Thursday, June 21, 2012

Invoking Thomas More, John Fisher, and Woody Guthrie

posted today  at the KC Star's MidWest Voices blog

There may be few pieces written here about the Fortnight for Freedom (June 21-July 4, 2012) organized by the United States Conference of Bishops and set to begin on the vigil of the feast day of two saints venerated for their matrydom, their stand against a king, their loyalty to a Pope. It’s an awkward divisive set of issues behind the upcoming program of national prayer and protest. The American bishops believe religious freedom is at stake and many Christians, not just Catholics, believe that too. How high are the stakes? That’s for you to decide and, if you choose, act.

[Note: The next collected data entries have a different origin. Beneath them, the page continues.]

Lemma close_ok log s : core log (in_flight s) (set_closed s) -> ok log (close_session s).
Proof.
  intros [H1 H2 H3 H4 H5 H6]. unfold ok, close_session, reader_ok, writer_ok, in_flight in *.
  split; [split|]; cbn; try done.
  - destruct (writer s); cbn in *; done.
  - by destruct (reader s), (writer s).
Qed.

Lemma got_ok log data n buf s : ok log s -> buf = msg_buf s ++ data -> line_end buf = Some n -> Z.of_nat (length buf) <= max_buf_size ->
  lines s ++ [take n buf] `sublist_of` log -> ok log (got data (take n buf) (drop n buf) s).
Proof.
  intros [[H1 H2 H3 H4 H5 H6] Hrw] Hb Hn Hl Hs. destruct (line_end_spec _ _ Hn) as [Hn1 Hn2]. split; [|done]. split; cbn; try done.
  - rewrite concat_app. cbn. rewrite app_nil_r, <- app_assoc, take_drop, H1, Hb. by rewrite <- app_assoc.
  - apply Forall_app. split; [done|]. constructor; [|done]. split; [done|]. rewrite length_take. lia.
Qed.

(** ** The whole server *)

Record Inv (c : server) : Prop := {
  inv_ok id s : all c !! id = Some s -> ok (log c) s;
  inv_next id s : all c !! id = Some s -> (id < next c)%nat;
  inv_open id : id ∈ sessions_ c <-> exists s, all c !! id = Some s /\ closed_ s = false
}.

Lemma foldr_alter (f : session -> session) (l : list nat) (m : gmap nat session) id : NoDup l ->
  foldr (fun id m => alter f id m) m l !! id = (if decide (id ∈ l) then f else fun s => s) <$> m !! id.
Proof.
  induction l as [|x l IH]; intros Hnd; cbn; [by destruct (m !! id)|]. apply NoDup_cons in Hnd as [Hx Hnd].
  destruct (decide (id = x)) as [->|Hne].
  - rewrite lookup_alter_eq, IH by done. rewrite decide_False by done. rewrite decide_True by by left. by destruct (m !! x).
  - rewrite lookup_alter_ne, IH by done. by rewrite (decide_ext (id ∈ x :: l) (id ∈ l)) by (rewrite elem_of_cons; naive_solver).
Qed.

Lemma broadcast_lookup msg c id : all (broadcast_message msg c) !! id = (if decide (id ∈ sessions_ c) then send msg else fun s => s) <$> all c !! id.
Proof.
  cbn. rewrite foldr_alter by apply NoDup_elements. f_equal.
  by rewrite (decide_ext (id ∈ elements (sessions_ c)) (id ∈ sessions_ c)) by apply elem_of_elements.
Qed.

Lemma upd_lookup id f c k : all (upd id f c) !! k = (if decide (k = id) then f else fun s => s) <$> all c !! k.
Proof.
  cbn. case_decide; subst; [apply lookup_alter_eq|]. rewrite lookup_alter_ne by done. by destruct (all c !! k).
Qed.

Lemma upd_upd id f g c : upd id f (upd id g c) = upd id (fun s => f (g s)) c.
Proof. unfold upd, on_all. cbn. f_equal. apply alter_alter_eq. Qed.

Lemma inv_closed c id s : Inv c -> all c !! id = Some s -> id ∈ sessions_ c <-> closed_ s = false.
Proof. intros H Hs. rewrite (inv_open c H). naive_solver. Qed.
(* ===== verification/Subprocess.v ===== *)
(** * Child processes

    Models Lumper/base/subprocess.h and subprocess.cpp: a [subprocess] starts a program with its
    standard streams on pipes or on the null device, learns through another pipe whether the
    program could be started, and waits for it.  Descriptors live in tables; the child has a
    copy of the table of its parent (the clone flags leave the table unshared).  What the
    system calls answer is in a [kernel]. *)

From stdpp Require Import gmap fin_map_dom sorting.
From S2P Require Import Prelude.

#[local] Open Scope Z_scope.

(** ** Descriptors *)

Inductive file := FPipe (id : nat) (wr : bool) | FNull (wr : bool) | FOther (n : nat).

(** A file with its close-on-exec flag. *)
Notation table := (gmap nat (file * bool)).

(** The lowest number that is free. *)
Definition fresh_fd (t : table) : nat := default (S (size t)) (List.find (fun n => bool_decide (t !! n = None)) (seq 0 (S (size t)))).

Definition close_all (fds : list nat) (t : table) : table := foldr delete t fds.

(** [dup2]: onto itself it changes nothing, not even the flag; otherwise the copy stays open. *)
Definition dup2 (old new : nat) (t : table) : table :=
  if decide (old = new) then t
  else match t !! old with Some (f, _) => <[new := (f, false)]> t | None => t end.

Definition exec_table (t : table) : table := filter (fun x => x.2.2 = false) t.

(** ** What the system calls answer *)

Definition EINTR : Z := 4.

(** The errors that a call gives before it succeeds; a call that is made only once
    has at most one. *)
Record kernel := {
  pipe2_errno : nat -> option Z;
  clone_errno : option Z;
  clone_pid : Z;
  (** The value of [errno] that the child starts with. *)
  errno_at_clone : Z;
  dup2_errno : nat -> option Z;
  open_errno : nat -> option Z;
  exec_errno : option Z;
  write_errors : list Z;
  read_errors : list Z;
  wait_errors : list Z;
  wait_status : Z
}.
Definition MimeTypeFromExtension (ext : str) : str :=
  match List.find (fun e => bool_decide (e.1 = ext)) mime_table with
  | Some e => e.2
  | None => lit "application/octet-stream"
  end.

Definition crlf : str := [chr 13; chr 10].

Definition not_found : str := lit "HTTP/1.1 404 Not Found" ++ crlf ++ lit "Content-Length: 0" ++ crlf ++ crlf.

Section Server.
Context `{Kbase}.

(** [*Tokenizer(request_, CRLF).begin()], and the token behind the first of that line. *)
Definition request_uri (request : str) : outcome str :=
  match tokens request crlf with
  | [] => Undef
  | line :: _ => match tokens line (lit " ") with _ :: uri :: _ => Ok uri | _ => Undef end
  end.

Definition resource_path (request : str) : outcome str :=
  uri ← request_uri request;
  unescaped_uri ← UnescapeURL uri;
  Ok (AppendWith data_dir_ (TrimLeadingString unescaped_uri (lit "/"))).

(** What [PrepareResponse] makes of a request. *)
Definition respond (request : str) : outcome str :=
  path ← resource_path request;
  match GetFileInfo path with
  | None => Ok not_found
  | Some info =>
      d ← HttpDateFromFileTime (last_modified info);
      Ok (lit "HTTP/1.1 200 OK" ++ crlf ++ lit "Date: " ++ d ++ crlf ++ lit "Server: KHTTPD/0.1.0 (Linux)" ++ crlf ++
          lit "Content-Length: " ++ dec (file_size info) ++ crlf ++ lit "Content-Type: " ++ MimeTypeFromExtension (extension path) ++ crlf ++ crlf ++
          ReadFileToString path)
  end.

(** ** Connections *)

Inductive events := EPOLLIN | EPOLLOUT.

(** [interest]: what the descriptor is polled for; for the statements: the bytes received
    and the bytes sent. *)
Record connection := mk_connection { request_ : str; response_ : str; response_sent_ : nat; interest : events; received : str; sent : str }.

Definition make : connection := mk_connection [] [] 0 EPOLLIN [] [].

Definition PrepareResponse (c : connection) : outcome connection :=
  response ← respond (request_ c);
  Ok (mk_connection (request_ c) response 0 EPOLLOUT (received c) (sent c)).

(** The answers of the system; [recv] does not give more than [kIOBufSize] bytes at once. *)
Inductive recv_answer := Received (data : str) | RecvAgain | RecvFailed | Disconnected.

(** [Room n]: the socket takes up to [n] bytes. *)
Inductive send_answer := Room (n : nat) | SendAgain | SendFailed.

Definition kIOBufSize : nat := 1024.

Definition append_request (data : str) (c : connection) : connection :=
  mk_connection (request_ c ++ data) (response_ c) (response_sent_ c) (interest c) (received c ++ data) (sent c).

(** No more answers: nothing more has come. *)
Fixpoint Read (answers : list recv_answer) (c : connection) : outcome connection :=
  match answers with
  | Received data :: answers =>
      let c := append_request data c in
      if IsRequestComplete (request_ c) (length data) then PrepareResponse c else Read answers c
  | _ => Ok c
  end.

(** A write of [n] bytes, the last of which makes the connection start over. *)
Definition wrote (n : nat) (c : connection) : connection :=
  mk_connection (request_ c) (response_ c) (response_sent_ c + n) (interest c) (received c) (sent c ++ take n (drop (response_sent_ c) (response_ c))).

Definition start_over (c : connection) : connection :=
  mk_connection [] (response_ c) (response_sent_ c) EPOLLIN (received c) (sent c).

Fixpoint Write (answers : list send_answer) (c : connection) : outcome connection :=
  match answers with
  | Room n :: answers =>
      let bytes_written := Nat.min n (length (response_ c) - response_sent_ c) in
      if (bytes_written =? 0)%nat then Ok c else
      let c := wrote bytes_written c in
      if (response_sent_ c =? length (response_ c))%nat then Ok (start_over c) else Write answers c
  | _ => Ok c
  end.

(** A worker has got an event for the connection: only those it is polled for come. *)
Inductive event := Readable (answers : list recv_answer) | Writable (answers : list send_answer).

Definition WorkProc (e : event) (c : connection) : outcome connection :=
  match e, interest c with
  | Readable answers, EPOLLIN => Read answers c
  | Writable answers, EPOLLOUT => Write answers c
  | _, _ => Ok c
  end.

Fixpoint run (es : list event) (c : connection) : outcome connection :=
  match es with [] => Ok c | e :: es => c ← WorkProc e c; run es c end.
End Server.

(** ** Searching *)

Lemma found_spec pat s : found pat s = true <-> exists i, (i <= length s)%nat /\ has_prefix (drop i s) pat = true.
Proof.
  induction s as [|x s IH]; cbn [found]; rewrite orb_true_iff.
  - split; [intros [H|H]; [by exists 0%nat|done]|]. intros (i & Hi & H). left. by destruct i.
  - rewrite IH. split.
    + intros [H|(i & Hi & H)]; [by exists 0%nat; split; [lia|]|]. exists (S i). cbn. split; [lia|done].
    + intros ([|i] & Hi & H); [by left|]. right. exists i. cbn in *. split; [lia|done].
Qed.

Lemma found_incremental req data : found kTerminator req = false ->
  IsRequestComplete (req ++ data) (length data) = found kTerminator (req ++ data).
Proof.
  intros Hn. unfold IsRequestComplete. rewrite length_app. replace (length req + length data - length data)%nat with (length req) by lia.
  destruct (Nat.ltb_spec 3 (length req)) as [Hl|]; [|done]. apply eq_true_iff_eq. rewrite !found_spec. split.
  - intros (i & Hi & H). exists (length req - 3 + i)%nat. rewrite drop_drop in H. rewrite length_drop, length_app in Hi. rewrite length_app. split; [lia|done].
  - intros (i & Hi & H). rewrite length_app in Hi. destruct (Nat.le_gt_cases (length req - 3) i) as [Hge|Hlt].
    + exists (i - (length req - 3))%nat. rewrite length_drop, length_app, drop_drop. split; [lia|]. by replace (length req - 3 + (i - (length req - 3)))%nat with i by lia.
    + exfalso. assert (found kTerminator req = true) as Ht; [|congruence]. apply found_spec. exists i. split; [lia|].
      rewrite drop_app_le in H by lia. rewrite has_prefix_extend in H; [done|]. rewrite length_drop. cbn. lia.
Qed.
(* ===== verification/Awaitable.v ===== *)
(** * Awaitable events

    Models learn-cxx/coroutine/awaitable_event (event.h, event.cpp, event_poller.cpp, noreturn.h):
    coroutines that await events, threads that signal them, and a thread that polls an epoll
    instance and resumes what it gets.  A step is one access to what the threads share.  That
    the kernel has no descriptors left is not modelled. *)

From stdpp Require Import gmap gmultiset.
From S2P Require Import Prelude.

#[local] Open Scope Z_scope.

(** [counter] is that of the [eventfd]. *)
Record waitable_event := mk_event { signaled_ : bool; counter : Z }.

Definition new_event : waitable_event := mk_event false 0.

(** The largest count that an eventfd holds. *)
Definition counter_max : Z := 2 ^ 64 - 2.

(** What the polling thread does: nothing, the body of coroutine [id] that awaits the events of
    the list one after the other, [await_suspend], [await_resume], or it has used a
    coroutine that is gone. *)
Inductive phase :=
| Free
| Running (id : nat) (es : list nat)
| Suspending (id e : nat) (es : list nat)
| Resuming (id e : nat) (es : list nat)
| Broken.

(** [registered]: the data of the epoll instance, by event; [frames]: the suspended coroutines,
    with what they await and what comes then; [yielded]: what [signaled_events] has still to
    yield; [writing]: the events whose flag a thread has set and whose descriptor it has not
    written.  For the statements: [signals], the events that were signalled, and [passed], the
    awaits that have returned. *)
Record state := mk_state {
  events : list waitable_event;
  registered : gmap nat nat;
  frames : gmap nat (nat * list nat);
  started : nat;
  yielded : list nat;
  doing : phase;
  writing : gmultiset nat;
  signals : list nat;
  passed : list (nat * nat)
}.

Definition set_doing p s := mk_state (events s) (registered s) (frames s) (started s) (yielded s) p (writing s) (signals s) (passed s).
Definition set_events es s := mk_state es (registered s) (frames s) (started s) (yielded s) (doing s) (writing s) (signals s) (passed s).
Definition set_frames fs s := mk_state (events s) (registered s) fs (started s) (yielded s) (doing s) (writing s) (signals s) (passed s).
Definition set_yielded ys s := mk_state (events s) (registered s) (frames s) (started s) ys (doing s) (writing s) (signals s) (passed s).
Definition set_writing ws s := mk_state (events s) (registered s) (frames s) (started s) (yielded s) (doing s) ws (signals s) (passed s).

(** [epoll_ctl]: the event gets the data, whether it was there or not. *)
Definition add_event (e id : nat) s := mk_state (events s) (<[e := id]> (registered s)) (frames s) (started s) (yielded s) (doing s) (writing s) (signals s) (passed s).

Definition await_ready (e : nat) (s : state) : option bool := match events s !! e with Some ev => Some (signaled_ ev) | None => None end.

(** The coroutine is suspended, and its handle registered. *)
Definition await_suspend (id e : nat) (es : list nat) (s : state) : state :=
  set_doing Free (add_event e id (set_frames (<[id := (e, es)]> (frames s)) s)).

Definition await_resume (id e : nat) (s : state) : state :=
  mk_state (alter (fun ev => mk_event false (counter ev)) e (events s)) (registered s) (frames s) (started s) (yielded s) (doing s) (writing s) (signals s)
    (passed s ++ [(id, e)]).

(** Level-triggered: an event is ready as long as its counter is not zero. *)
Definition is_ready (s : state) (e : nat) : Prop := match events s !! e with Some ev => 0 < counter ev | None => False end.

#[global] Instance is_ready_dec s e : Decision (is_ready s e).
Proof. unfold is_ready. destruct (events s !! e); apply _. Defined.

Definition ready (s : state) : gset nat := filter (is_ready s) (dom (registered s)).

Section Program.

(** The bodies of the coroutines, in the order in which they are started. *)
Context (prog : list (list nat)).

Inductive action := Spawn | Go | Poll (order : list nat) | Signal (e : nat) | Write (e : nat).

(** The next step of the polling thread. *)
Definition go (s : state) : option state :=
  match doing s with
  | Free => match yielded s with
            | [] => None
            | id :: ys => match frames s !! id with
                          | None => Some (set_doing Broken s)
                          | Some (e, es) => Some (set_doing (Resuming id e es) (set_yielded ys (set_frames (delete id (frames s)) s)))
                          end
            end
  | Running id [] => Some (set_doing Free s)
  | Running id (e :: es) => match await_ready e s with
                            | Some true => Some (set_doing (Resuming id e es) s)
                            | Some false => Some (set_doing (Suspending id e es) s)
                            | None => None
                            end
  | Suspending id e es => Some (await_suspend id e es s)
  | Resuming id e es => Some (set_doing (Running id es) (await_resume id e s))
  | Broken => None
  end.

(** A coroutine runs from when it is made. *)
Definition spawn (s : state) : option state :=
  match doing s, yielded s, prog !! started s with
  | Free, [], Some es => Some (mk_state (events s) (registered s) (frames s) (S (started s)) [] (Running (started s) es) (writing s) (signals s) (passed s))
  | _, _, _ => None
  end.

(** [epoll_wait] gives what is ready, in an order of its own. *)
Definition poll (order : list nat) (s : state) : option state :=
  match doing s, yielded s with
  | Free, [] => if bool_decide (NoDup order) && bool_decide (list_to_set order = ready s) then Some (set_yielded (omap (registered s !!.) order) s) else None
  | _, _ => None
  end.

Definition add_signal e s := mk_state (events s) (registered s) (frames s) (started s) (yielded s) (doing s) (writing s) (e :: signals s) (passed s).

(** [waitable_event::signal]: the exchange, and the write that follows it. *)
Definition signal (e : nat) (s : state) : option state :=
  match events s !! e with
  | None => None
  | Some ev => let s := add_signal e s in
               if signaled_ ev then Some s else Some (set_writing ({[+ e +]} ⊎ writing s) (set_events (<[e := mk_event true (counter ev)]> (events s)) s))
  end.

I’ll focus upon that word above, act. That’s all we’ll see over this fortnight – acting. There will be no action, no passports burned, no oaths of allegiance unsigned. There will be no blood here in the USA unlike in other countries where people have a lesser degree of religious freedom. Crack the world atlas. There is no vehicle for action other than cardboard, thick markers, and your vote should you choose to be among the minority who go to the polls.

Invoking Thomas More and John Fisher seems interesting to me. Their Catholic titles of saint missing from this to pique your interest in them as people. They’re both worth a few moments of attention on this the vigil of their feast day. King Henry VIII ordered their executions. More was a writer, scholar, Chancellor, and father. Fisher was a bishop in England. More attended Oxford. Fisher attended Cambridge. Both are remembered in the Anglican church liturgical calendar. In the Catholic Church they share a day, June 22. The theme of the day is religious, freedom, liberty.

Recently I saw Bruce Springsteen give a speech at a music festival; an impassioned pep talk to songwriters. He stood before one of those corporate logo backdrops. He invoked Woody Guthrie during his speech. At the end of his remarks, Springsteen held his shiny black guitar above his head like a champion to recognize the crowd’s applause. His guitar looked beautiful, but it had no sign. Woody’s guitar had a sign on it – “This Machine Kills Fascists”. Bruce is an actor.

I have my personal patron saints. I made the list when I was young and all have the given name Thomas.

Thomas the Apostle: he needed to see to believe. I liked his humanity. Apparently he traveled as far as India after, as Father Cuccia used to day, “The huddle broke” after Pentecost.

Thomas Becket: Chancellor to the King, then Archbishop of Canterbury. Incurred the disfavor of King Henry II. Murdered in Canterbury Cathedral by some of Henry’s loyal followers. Complicated guy. King Henry VIII later had Becket’s bones removed from Canterbury Cathedral, for the bones induced event’s like the Canterbury Tales, and pilgrimages, invocations.

Thomas More: a writer. Complicated guy. He took a stand, refused to sign an oath. Beheaded at the Tower.

The last person is not a saint and I doubt he’ll get the canonization high sign from any Pope soon. Thomas Merton: writer, monk. Some people call him a mystic. I find him rather human. Real. I like his writing. He makes me think and explore on my own. His anti-war, civil rights movement supporting writing suffered a censoring by his Order and Rome in the early 6os. Merton wrote a lot of letters to people. He lived for a time as a hermit with frequent visitors, admirers like Joan Baez and the Berrigan brothers (consider them for some action, not acting lessons).

The Fortnight for Freedom will be mere acting with no action, despite invoking Thomas More and John Fisher, who lost their heads over their beliefs. The King had their heads placed on stakes, long pikes, for display at the Tower Gate. How high were the stakes then? How high are they now?